### Exercise description:
The answer is a stretch of the material below, returned exactly: the line containing "revert u. induction", the line containing "(∀ bkj, cost", and all lines between.

★ ★ ★

Lemma improvements_cancels_witness :
  let s := (first_assignment cross).2 in
  let l := [("q","n"); ("n","p"); ("p","m"); ("m","q")] in
  let amounts := reverse_amounts (cost cross_residual) (feasible s) l in
  let k := bottleneck amounts in
  (amounts ≠ [] → k ∈ amounts ∧ Forall (λ a, k ≤ a) amounts)
  ∧ ∃ f', _improvements 100 cross_residual s = (Ret true, with_feasible f' s)
      ∧ ∀ e, dict_get f' e 0
             = dict_get (feasible s) e 0
               + k * forward_count (cost cross_residual) l e
               - k * reverse_count (cost cross_residual) l e.
Proof.
  apply (proj1 (improvements_cancels 100 cross_residual (first_assignment cross).2)
           ["m"; "n"; "p"] "q" []).
  - vm_compute. reflexivity.
  - apply (bool_decide_unpack _). vm_compute. exact I.
  - apply (bool_decide_unpack _). vm_compute. exact I.
  - vm_compute. reflexivity.
  - apply (bool_decide_unpack _). vm_compute. exact I.
Defined.

(** On [cross] the cancellation moves the two duplications from the pairs
    (m, p) and (n, q) to the pairs (m, q) and (n, p). *)
Remark improvements_cross :
  let s := (first_assignment cross).2 in
  map_to_list (feasible s) = [("m","q",0); ("m","p",1); ("n","q",1); ("n","p",0)]
  ∧ (_improvements 100 cross_residual s).1 = Ret true
  ∧ map_to_list (feasible (_improvements 100 cross_residual s).2)
    = [("m","q",1); ("m","p",0); ("n","q",0); ("n","p",1)].
Proof. split; [|split]; vm_compute; reflexivity. Qed.

(** The residual graphs that [compute_cpt] passes to [_improvements] come
    straight from [_get_residual_diblob_manager_for_cpt], whose cost map has
    the residual edges only and so no self-pair: on them [_improvements]
    answers False. *)
Remark residual_never_improves fuel delta_neq delta_pos s r :
  Forall (λ np, is_Some (cost s !! np) ∧ is_Some (feasible s !! np))
         (product delta_neq delta_pos) →
  Forall (λ n, n ∉ delta_pos) delta_neq →
  (_get_residual_diblob_manager_for_cpt delta_neq delta_pos s).1 = Ret r →
  _improvements fuel r s = (Ret false, s).
Proof.
  intros Hdef Hdisj Hr. pose proof (product_disjoint _ _ Hdisj) as Hrev.
  destruct (residual_loop_spec _ [] ∅ s Hdef Hrev) as (es & rc & Hrun & Hes & _).
  unfold _get_residual_diblob_manager_for_cpt in Hr.
  rewrite (bind_ret _ _ _ _ _ Hrun) in Hr. unfold bind, gets, ret in Hr.
  simpl in Hr. injection Hr as <-.
  apply improvements_none. apply Forall_forall. intros m _.
  unfold dict_get. rewrite new_cost_lookup, decide_False; [simpl; lia|].
  rewrite Hes, elem_of_nil, elem_of_reverse_edges. simpl.
  rewrite Forall_forall in Hdisj.
  intros [[]|[[Hn Hp]%elem_of_product|[[Hn Hp]%elem_of_product _]]];
    by apply (Hdisj m).
Qed.

(** * Further properties *)

(** ** One relaxation, explicitly *)

Lemma relax_run k i j s a hop :
  cost s !! (i, k) = Some a → spanning_tree s !! (i, k) = Some hop →
  relax k i j s
  = match cost s !! (k, j) with
    | None => (Ret false, s)
    | Some b =>
        if (match cost s !! (i, j) with
            | None => true
            | Some c => bool_decide (c > a + b)
            end)
        then (Ret (bool_decide (i = j) && bool_decide (a + b < 0)),
              with_cost (<[(i, j) := a + b]> (cost s))
                (with_spanning_tree (<[(i, j) := hop]> (spanning_tree s)) s))
        else (Ret false, s)
    end.
Proof.
  intros Ha Hhop. unfold relax, bind at 1, gets at 1. simpl.
  destruct (dict_in (cost s) (k, j)) eqn:Hkj; last first.
  { apply dict_in_false in Hkj. by rewrite Hkj. }
  apply dict_in_true in Hkj as [b Hb]. rewrite Hb.
  assert (∀ better : bool,
    (if better then
       let! t := gets spanning_tree in
       let! hop := getitem t (i, k) in
       modify (with_spanning_tree (<[(i, j) := hop]> t)) >>
       modify (with_cost (<[(i, j) := dict_get (cost s) (i, k) 0
                                     + dict_get (cost s) (k, j) 0]> (cost s))) >>
       if decide (i = j) then
         let! c' := gets cost in
         let! cii := getitem c' (i, j) in
         ret (bool_decide (cii < 0))
       else ret false
     else ret false) s
    = if better
      then (Ret (bool_decide (i = j) && bool_decide (a + b < 0)),
            with_cost (<[(i, j) := a + b]> (cost s))
              (with_spanning_tree (<[(i, j) := hop]> (spanning_tree s)) s))
      else (Ret false, s)) as Hrest.
  { intros [|]; [|done].
    unfold bind, gets, modify, getitem. simpl. rewrite Hhop. simpl.
    unfold dict_get. rewrite Ha, Hb. simpl.
    case_decide as Hij.
    - subst j. simpl. rewrite lookup_insert_eq. unfold ret.
      by rewrite (bool_decide_eq_true_2 (i = i)).
    - unfold ret. by rewrite (bool_decide_eq_false_2 (i = j)). }
  unfold bind at 1.
  destruct (dict_in (cost s) (i, j)) eqn:Hij; simpl.
  - apply dict_in_true in Hij as [c Hc].
    unfold bind at 1 2 3, getitem at 1 2 3. rewrite Hc, Ha, Hb. simpl.
    apply Hrest.
  - apply dict_in_false in Hij. rewrite Hij. unfold ret at 1. apply (Hrest true).
Qed.

(** ** Walks *)

Lemma walk_from_app u w1 w2 k :
  walk_from u w1 = Some k → walk_from u (w1 ++ w2) = walk_from k w2.
Proof.
  revert u. induction w1 as [|[a b] w1 IH]; intros u; simpl.
  - by intros [= ->].
  - case_decide; [apply IH|done].
Qed.

Lemma walk_cost_app cf dc w1 w2 :
  walk_cost cf dc (w1 ++ w2) = walk_cost cf dc w1 + walk_cost cf dc w2.
Proof.
  unfold walk_cost. induction w1 as [|e w1 IH]; simpl; [done|]. rewrite IH. lia.
Qed.

Lemma is_walk_app es i w1 k w2 j :
  is_walk es i w1 k → is_walk es k w2 j → is_walk es i (w1 ++ w2) j.
Proof.
  intros (Hne1 & Hw1 & Hin1) (Hne2 & Hw2 & Hin2). split; [|split].
  - by destruct w1.
  - by rewrite (walk_from_app _ _ _ _ Hw1).
  - by apply Forall_app.
Qed.

Lemma walk_cost_nonneg (es : list edge) cf dc w :
  (∀ e, e ∈ es → 0 ≤ dict_get cf e dc) → Forall (λ e, e ∈ es) w →
  0 ≤ walk_cost cf dc w.
Proof.
  intros Hpos. induction 1 as [|e w He _ IH]; simpl; [done|].
  specialize (Hpos e He). lia.
Qed.

(** ** One relaxation keeps the closure sound and lowers costs *)

Lemma relax_sound es cf dc k i j s a :
  closure_sound es cf dc s → cost s !! (i, k) = Some a →
  ∃ b s', relax k i j s = (Ret b, s')
          ∧ closure_sound es cf dc s' ∧ cost_decreases s s'
          ∧ nodes s' = nodes s
          ∧ (∀ bkj, cost s !! (k, j) = Some bkj →
               ∃ c, cost s' !! (i, j) = Some c ∧ c ≤ a + bkj)
          ∧ (b = true → negative_self i s').
Proof.
  intros Hs Ha.
  assert (cost_decreases s s) as Hrefl by (intros e c ?; exists c; split; [done|lia]).
  destruct (Hs _ _ _ Ha) as (hop & w1 & Hhop & Hw1 & Hc1).
  rewrite (relax_run _ _ _ _ _ _ Ha Hhop).
  destruct (cost s !! (k, j)) as [b|] eqn:Hb; last first.
  { exists false, s. do 4 (split; [done|]). split; [by intros ? [=]|done]. }
  destruct (Hs _ _ _ Hb) as (h2 & w2 & _ & Hw2 & Hc2).
  destruct (match cost s !! (i, j) with
            | Some c => bool_decide (c > a + b) | None => true end) eqn:Hbetter;
    last first.
  { exists false, s. do 4 (split; [done|]). split; [|done].
    intros ? [= <-]. destruct (cost s !! (i, j)) as [c|]; [|done].
    apply bool_decide_eq_false in Hbetter. exists c. split; [done|lia]. }
  eexists _, _. split; [reflexivity|]. split; [|split; [|split; [|split]]].
  - intros u v c. simpl. destruct (decide ((i, j) = (u, v))) as [[= <- <-]|Hne].
    + rewrite !lookup_insert_eq. intros [= <-].
      exists hop, (w1 ++ (k, h2) :: w2). split; [done|]. split.
      * apply (is_walk_app es i ((i, hop) :: w1) k ((k, h2) :: w2) j Hw1 Hw2).
      * rewrite <- Hc1, <- Hc2.
        apply (walk_cost_app cf dc ((i, hop) :: w1) ((k, h2) :: w2)).
    + rewrite !lookup_insert_ne by done. apply Hs.
  - intros e c. simpl. destruct (decide ((i, j) = e)) as [<-|Hne].
    + rewrite lookup_insert_eq. intros Hc. rewrite Hc in Hbetter.
      apply bool_decide_eq_true in Hbetter. eexists. split; [done|lia].
    + rewrite lookup_insert_ne by done. intros ?. exists c. split; [done|lia].
  - done.
  - intros ? [= <-]. simpl. rewrite lookup_insert_eq. eexists. split; [done|lia].
  - intros [Hij Hneg]%andb_true_iff. apply bool_decide_eq_true in Hij as <-.
    apply bool_decide_eq_true in Hneg. exists (a + b). simpl.
    by rewrite lookup_insert_eq.
Qed.

Lemma cost_decreases_refl s : cost_decreases s s.
Proof. intros e c ?. exists c. split; [done|lia]. Qed.

Lemma cost_decreases_trans s1 s2 s3 :
  cost_decreases s1 s2 → cost_decreases s2 s3 → cost_decreases s1 s3.
Proof.
  intros H12 H23 e c Hc. destruct (H12 _ _ Hc) as (c2 & Hc2 & ?).
  destruct (H23 _ _ Hc2) as (c3 & Hc3 & ?). exists c3. split; [done|lia].
Qed.

Lemma relax_loop_sound es cf dc k i js : ∀ s a,
  closure_sound es cf dc s → cost s !! (i, k) = Some a →
  ∃ b s', for_in js (relax k i) s = (Ret b, s')
          ∧ closure_sound es cf dc s' ∧ cost_decreases s s'
          ∧ nodes s' = nodes s
          ∧ (b = false → ∀ j bkj, j ∈ js → cost s !! (k, j) = Some bkj →
               ∃ c, cost s' !! (i, j) = Some c ∧ c ≤ a + bkj)
          ∧ (b = true → negative_self i s').
Proof.
  induction js as [|j js IH]; intros s a Hs Ha; simpl.
  - exists false, s. split; [done|]. split; [done|].
    split; [apply cost_decreases_refl|]. split; [done|].
    split; [|done]. intros _ j b Hj. by apply not_elem_of_nil in Hj.
  - destruct (relax_sound es cf dc k i j s a Hs Ha)
      as (b & s1 & Hrun & Hs1 & Hd1 & Hn1 & Hle1 & Hneg1).
    rewrite (bind_ret _ _ _ _ _ Hrun). destruct b.
    + exists true, s1. by repeat (split; [done|]).
    + destruct (Hd1 _ _ Ha) as (a1 & Ha1 & Hle_a).
      destruct (IH s1 a1 Hs1 Ha1) as (b & s2 & Hrun2 & Hs2 & Hd2 & Hn2 & Hle2 & Hneg2).
      exists b, s2. split; [done|]. split; [done|].
      split; [by eapply cost_decreases_trans|]. split; [congruence|].
      split; [|done]. intros Hb j' b' Hj' Hb'.
      apply elem_of_cons in Hj' as [->|Hj'].
      * destruct (Hle1 _ Hb') as (c1 & Hc1 & ?).
        destruct (Hd2 _ _ Hc1) as (c2 & Hc2 & ?). exists c2. split; [done|lia].
      * destruct (Hd1 _ _ Hb') as (b1 & Hb1 & ?).
        destruct (Hle2 Hb _ _ Hj' Hb1) as (c2 & Hc2 & ?). exists c2. split; [done|lia].
Qed.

★ ★ ★

### Result for this exercise:
  revert u. induction w1 as [|[a b] w1 IH]; intros u; simpl.
  - by intros [= ->].
  - case_decide; [apply IH|done].
Qed.

Lemma walk_cost_app cf dc w1 w2 :
  walk_cost cf dc (w1 ++ w2) = walk_cost cf dc w1 + walk_cost cf dc w2.
Proof.
  unfold walk_cost. induction w1 as [|e w1 IH]; simpl; [done|]. rewrite IH. lia.
Qed.

Lemma is_walk_app es i w1 k w2 j :
  is_walk es i w1 k → is_walk es k w2 j → is_walk es i (w1 ++ w2) j.
Proof.
  intros (Hne1 & Hw1 & Hin1) (Hne2 & Hw2 & Hin2). split; [|split].
  - by destruct w1.
  - by rewrite (walk_from_app _ _ _ _ Hw1).
  - by apply Forall_app.
Qed.

Lemma walk_cost_nonneg (es : list edge) cf dc w :
  (∀ e, e ∈ es → 0 ≤ dict_get cf e dc) → Forall (λ e, e ∈ es) w →
  0 ≤ walk_cost cf dc w.
Proof.
  intros Hpos. induction 1 as [|e w He _ IH]; simpl; [done|].
  specialize (Hpos e He). lia.
Qed.

(** ** One relaxation keeps the closure sound and lowers costs *)

Lemma relax_sound es cf dc k i j s a :
  closure_sound es cf dc s → cost s !! (i, k) = Some a →
  ∃ b s', relax k i j s = (Ret b, s')
          ∧ closure_sound es cf dc s' ∧ cost_decreases s s'
          ∧ nodes s' = nodes s
          ∧ (∀ bkj, cost s !! (k, j) = Some bkj →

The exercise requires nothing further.